杜静兰盯着她手里的零食,不赞同道,“大晚上还在吃薯片!跟你爸一样,为了那点吃的,都不知道忌口!”
夏屹山神情无辜,“我怎么了?”
杜静兰没说话,眯起眼看他的肚子。夏屹山辩解道:“我已经很久没喝过酒了,前天称体重也瘦了十来斤哪。”
杜静兰白他一眼,“幸好我是个子高,又吃不胖,否则女儿不得跟你一样?”
夏屹山挑眉:“那我好歹年轻时也高大帅气,曈曈长这么高,不得有我的功劳……”
被杜静兰瞪了一眼,夏屹山扭过身体,立刻屈服:“嗯嗯对,好基因都是你的,坏基因都是我的。

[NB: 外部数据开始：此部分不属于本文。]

(* ===== verification/EventStore.v ===== *)
(** * The event store

    Models [crates/mmm-store/src/event.rs], [observation.rs] and [capture_write.rs]: the
    upsert of a merge-mining event under its strongest child identity, the child block
    observation behind it, and its pool attributions. A failed statement fails the
    transaction of the caller, so an operation maps the tables to the tables or an error.

    An event row is the row the read model sees ([Events.EventRow]) and the columns only
    the store uses. Ids come from counters. The chain role of an observation is a column
    no modelled statement writes; it is left out, as are the queue rows of the relationship
    summaries. The two columns of a displacement are one pair: a constraint has both or none. *)

From S2P Require Import Prelude BitcoinLib Effects Errors Reader Auxpow Nbits Lineage Classifier LiveLoop Poller Blocks SyncState CoreQueue Events Reconcile Payload.

Record EventExtra := mkExtra {
  x_child_hash : option bytes;
  x_txid : option bytes;
  x_outputs_text : option string;
  x_proof : option bytes;
  x_observation : Z;
}.

Record ObservationRow := mkObsRow {
  o_source : Z;
  o_child_height : option Z;
  o_child_hash : option bytes;
  o_kind : ObservationKind;
  o_child_time : option Z;
  o_child_header : option bytes;
  o_child_nbits : option Z;
  o_child_prev : option bytes;
  o_difficulty_reported : option Z;
  o_child_txid : option bytes;
  o_child_script : option bytes;
  o_child_outputs : option bytes;
  o_pow_child : option bool;
  o_parent : option bytes;
  o_parent_header : option bytes;
  o_parent_time : option Z;
  o_parent_txid : option bytes;
  o_parent_script : option bytes;
  o_parent_outputs : option bytes;
  o_identities : gset Z;
  o_child_pool : option Z;
  o_parent_pool : option Z;
  o_recorded_at : Z;
  o_displaced : option (Z * bytes);
}.

Record AttributionRow := mkAttrRow {
  ar_match_kind : string;
  ar_pool_id : option Z;
  ar_pool_identity_id : option Z;
  ar_source : string;
  ar_confidence : PoolAttributionConfidence;
  ar_details : Value;
  ar_first_seen_at : Z;
  ar_last_seen_at : Z;
}.

(** [(event_id, side, namespace, matched_value)]. *)
Definition attribution_key : Type := Z * PoolAttributionSide * string * string.

(** [(publication_ref, chain, source_path, source_row_number)]. *)
Definition provenance_key : Type := string * string * string * Z.

(** A row of [child_chain_head]. *)
Record HeadRow := mkHeadRow {
  ch_block_hash : bytes;
  ch_parent : option bytes;
  ch_outcome : string;
  ch_generation : Z;
  ch_evidence_marker : option Z;
  ch_observed_at : Z;
}.

Record StoreDb := mkStoreDb {
  sd_events : event_table;
  sd_extra : gmap Z EventExtra;
  sd_next_event : Z;
  sd_observations : gmap Z ObservationRow;
  sd_next_observation : Z;
  sd_identities : gmap (string * string) Z;
  sd_next_identity : Z;
  sd_attributions : gmap attribution_key AttributionRow;
  sd_provenance : gmap provenance_key (Z * HistoricalEventProvenance);
  sd_heads : gmap (Z * Z) HeadRow;
}.

Definition with_event (db : StoreDb) (i : Z) (e : EventRow) (x : EventExtra) : StoreDb :=
  mkStoreDb (<[i := e]> (sd_events db)) (<[i := x]> (sd_extra db)) (sd_next_event db) (sd_observations db)
    (sd_next_observation db) (sd_identities db) (sd_next_identity db) (sd_attributions db) (sd_provenance db) (sd_heads db).
Definition with_observations (db : StoreDb) (t : gmap Z ObservationRow) : StoreDb :=
  mkStoreDb (sd_events db) (sd_extra db) (sd_next_event db) t (sd_next_observation db)
    (sd_identities db) (sd_next_identity db) (sd_attributions db) (sd_provenance db) (sd_heads db).
Definition with_attributions (db : StoreDb) (t : gmap attribution_key AttributionRow) : StoreDb :=
  mkStoreDb (sd_events db) (sd_extra db) (sd_next_event db) (sd_observations db) (sd_next_observation db)
    (sd_identities db) (sd_next_identity db) t (sd_provenance db) (sd_heads db).

(** [(a IS NULL OR b IS NULL OR a = b)]. *)
Definition agrees {A} `{EqDecision A} (a b : option A) : bool :=
  match a, b with Some a, Some b => bool_decide (a = b) | _, _ => true end.

(** ** Identities *)

Definition insert_child_identity (db : StoreDb) (k : string * string) : StoreDb :=
  match sd_identities db !! k with
  | Some _ => db
  | None => mkStoreDb (sd_events db) (sd_extra db) (sd_next_event db) (sd_observations db) (sd_next_observation db)
              (<[k := sd_next_identity db]> (sd_identities db)) (sd_next_identity db + 1) (sd_attributions db) (sd_provenance db) (sd_heads db)
  end.
Definition insert_child_identities (db : StoreDb) (ks : list (string * string)) : StoreDb :=
  foldl insert_child_identity db ks.

Definition child_identity_ids (db : StoreDb) (o : ChildBlockObservation) : gset Z * StoreDb :=
  match ob_child_identities o with
  | [] => (∅, db)
  | ks => let db := insert_child_identities db ks in
          (list_to_set (omap (λ k, sd_identities db !! k) ks), db)
  end.

(** ** Observations *)

Inductive Exactness := Exact | Partial.

(** The row the arbiter of [identity_conflict_clause] finds: no unique index holds a null. *)
Definition same_identity (exactness : Exactness) (source : Z) (hash : option bytes) (height : option Z)
    (parent : option bytes) (r_source : Z) (r_hash : option bytes) (r_height : option Z) (r_parent : option bytes)
    : bool :=
  bool_decide (r_source = source) &&
  match exactness with
  | Exact => is_some hash && bool_decide (r_hash = hash)
  | Partial => negb (is_some r_hash) && is_some height && bool_decide (r_height = height)
               && is_some parent && bool_decide (r_parent = parent)
  end.

(** The first row, in the order of the ids, that satisfies a test. *)
Definition find_row {A} (p : Z → A → bool) (t : gmap Z A) : option (Z * A) :=
  head (filter (λ kr, p kr.1 kr.2 = true) (map_to_list t)).

(** [chk_cbo_child_identity_present], [chk_cbo_child_displaced_by_other_block] and
    [chk_cbo_parent_by_kind]. *)
Definition chk_observation (r : ObservationRow) : bool :=
  (is_some (o_child_hash r) || is_some (o_child_height r)) &&
  negb (is_some (o_displaced r) && bool_decide (snd <$> o_displaced r = o_child_hash r)) &&
  match o_kind r with
  | ObsEvidence =>
      is_some (o_parent r) && negb (is_some (o_parent_header r)) && negb (is_some (o_parent_time r))
      && negb (is_some (o_parent_txid r)) && negb (is_some (o_parent_script r))
      && negb (is_some (o_parent_outputs r)) && negb (is_some (o_parent_pool r))
  | ObsNear => is_some (o_parent r) && is_some (o_parent_header r) && is_some (o_parent_time r)
  | _ =>
      is_some (o_child_hash r) && negb (is_some (o_parent r)) && negb (is_some (o_parent_header r))
      && negb (is_some (o_parent_time r)) && negb (is_some (o_parent_txid r)) && negb (is_some (o_parent_script r))
      && negb (is_some (o_parent_outputs r)) && negb (is_some (o_parent_pool r))
  end.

”
夏曈在两位内战时,早已悄咪咪回了房间。
进屋时,手机屏幕亮了一瞬,旋即熄灭。她直觉是沈湛明的消息,打开一看,差点被柑橘呛死。
“明天让你脱我的。”
夏曈揉揉眼睛,以为自己看错了。
这次换她想发问号。
谁要脱你的啊!
就算她刚才产生过这个想法,但那只是心里想想,她可不会真的动手!
夏曈倒在床榻,彻底力竭,连小猫过来跟她咪咪叫都没心情安抚了。
沈湛明呀沈湛明。
夏曈和他相识近二十年,一直觉得他是矜持克制的类型,毕竟初吻是她主动,后来很多次亲亲也是夏曈想要。
可直到他们做过很久之后,夏曈才慢慢发现,沈湛明其实重欲,又闷骚。
他胃口大得很,他只是不说。
而夏曈那时不太懂这些,她天性好奇,总喜欢尝试新的东西,属于又菜又爱玩。
沈湛明不怎么爱玩,但他一点都不菜。
因此,虽说两人那时基本都是夏曈挑头,可每次被弄得把脸埋在枕头里淌泪的也是她。
她不知道是否男生都这样,还是只有沈湛明自己是这样。
总之,刚和他住一起那段时间,夏曈就没怎么出过门。
夏曈莫名想到这段记忆,捂住发红的脸,整个人埋进被子里。
那是什么时候呢?
大约是她大一下学期,临近期末考试那段时间。
沈湛明那边项目结束,他争取到了小半个月的休息时间,于是立刻飞回国内,去陪夏曈。
夏曈不喜欢住宿舍,集体生活让她的神经很紧张,睡眠质量受到影响,F大的宿舍条件也不怎么样。她说服杜静兰,在校外不远处的居民楼里,给她租了个小小的二居室。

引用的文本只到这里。